(Beginning of Raw data)

(** The arguments before [--], the options among them. *)
Fixpoint flags (args : list str) : list str :=
  match args with
  | [] => []
  | a :: args => if bool_decide (a = lit "--") then [] else a :: flags args
  end.
(** An operand, a cluster of the single-letter options [shorts], or one of the options
    [longs], which take no value after an equals sign. *)
Definition plain_argument (shorts : string) (longs : list string) (a : str) : Prop :=
  starts (lit "-") a = false
  ∨ (∃ cluster, a = lit "-" ++ cluster ∧ starts (lit "-") cluster = false
       ∧ ∀ c, c ∈ cluster → c ∈ lit shorts)
  ∨ ∃ long, a = lit "--" ++ lit long ∧ long ∈ longs.
(** The readers, each with its options that only choose what is read and printed. *)
Definition reader_options : list (string * (string * list string)) :=
  [("pwd", ("LP", []));
   ("cat", ("AbenstuvET", ["show-all"; "number"; "number-nonblank"; "squeeze-blank"]));
   ("ls", ("aAbBcCdDfFghHiIklLmnpqQrRstTuUvwxX1",
      ["all"; "almost-all"; "directory"; "human-readable"; "numeric-uid-gid"; "recursive"; "reverse"]));
   ("wc", ("clmwL", ["bytes"; "chars"; "lines"; "words"; "max-line-length"]));
   ("grep", ("EFGPeifvwxclLnhHsqrRoaAbBC0123456789",
      ["fixed-strings"; "extended-regexp"; "ignore-case"; "line-number"; "recursive"; "files-with-matches"; "count"]));
   ("head", ("cnqv0123456789", [])); ("tail", ("cnqv0123456789", []))].
Definition history_options : string * list string :=
  ("pUsw0123456789", ["stat"; "numstat"; "shortstat"; "name-only"; "name-status"; "oneline"; "no-patch";
     "no-ext-diff"; "no-textconv"; "cached"; "staged"; "all"; "decorate"; "reverse"]).
Definition git_reader_options : list (string * (string * list string)) :=
  [("status", ("sbzuno", ["short"; "branch"; "porcelain"; "porcelain=v1"; "porcelain=v2"; "untracked-files=no";
      "untracked-files=all"]));
   ("diff", history_options); ("show", history_options); ("log", history_options);
   ("rev-parse", ("", ["verify"; "short"; "show-toplevel"; "is-inside-work-tree"; "abbrev-ref"]));
   ("ls-files", ("zcmdos", ["cached"; "modified"; "deleted"; "others"; "exclude-standard"]))].
(** What makes Git write its output to a file or run another program: an option that names
    one of these, in full or abbreviated, with a value or without. *)
Definition redirects_or_runs (a : str) : Prop :=
  ∃ name value, a = lit "--" ++ name ++ value ∧ name ≠ []
    ∧ (value = [] ∨ ∃ v, value = lit "=" ++ v)
    ∧ ∃ long rest, long ∈ ["output"; "output-directory"; "ext-diff"; "textconv"; "exec"; "exec-path";
                           "upload-pack"; "receive-pack"; "paginate"; "open-files-in-pager"]
        ∧ lit long = name ++ rest.
Definition git_reader (args : list str) : Prop :=
  ∃ pager sub rest shorts longs, args = pager ++ lit sub :: rest ∧ pager ∈ [[]; [lit "--no-pager"]]
    ∧ (sub, (shorts, longs)) ∈ git_reader_options
    ∧ Forall (plain_argument shorts longs) (flags rest)
    ∧ Forall (λ a, ¬ redirects_or_runs a) (flags rest)
    ∧ (sub ∈ ["diff"; "show"; "log"] →
       lit "--no-ext-diff" ∈ flags rest ∧ lit "--no-textconv" ∈ flags rest).
Definition reader (argv : list str) : Prop :=
  ∃ head args, argv = head :: args
    ∧ (program head ∈ lit <$> ["true"; "false"] ∧ args = []
       ∨ program head = lit "echo"
       ∨ (∃ name shorts longs, (name, (shorts, longs)) ∈ reader_options ∧ program head = lit name
            ∧ Forall (plain_argument shorts longs) (flags args))
       ∨ program head = lit "git" ∧ git_reader args).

(End of Raw data)

## Exercise brief
On how many lines above does the word "starts" appear? Answer with that figure only.

## Solution for this exercise
2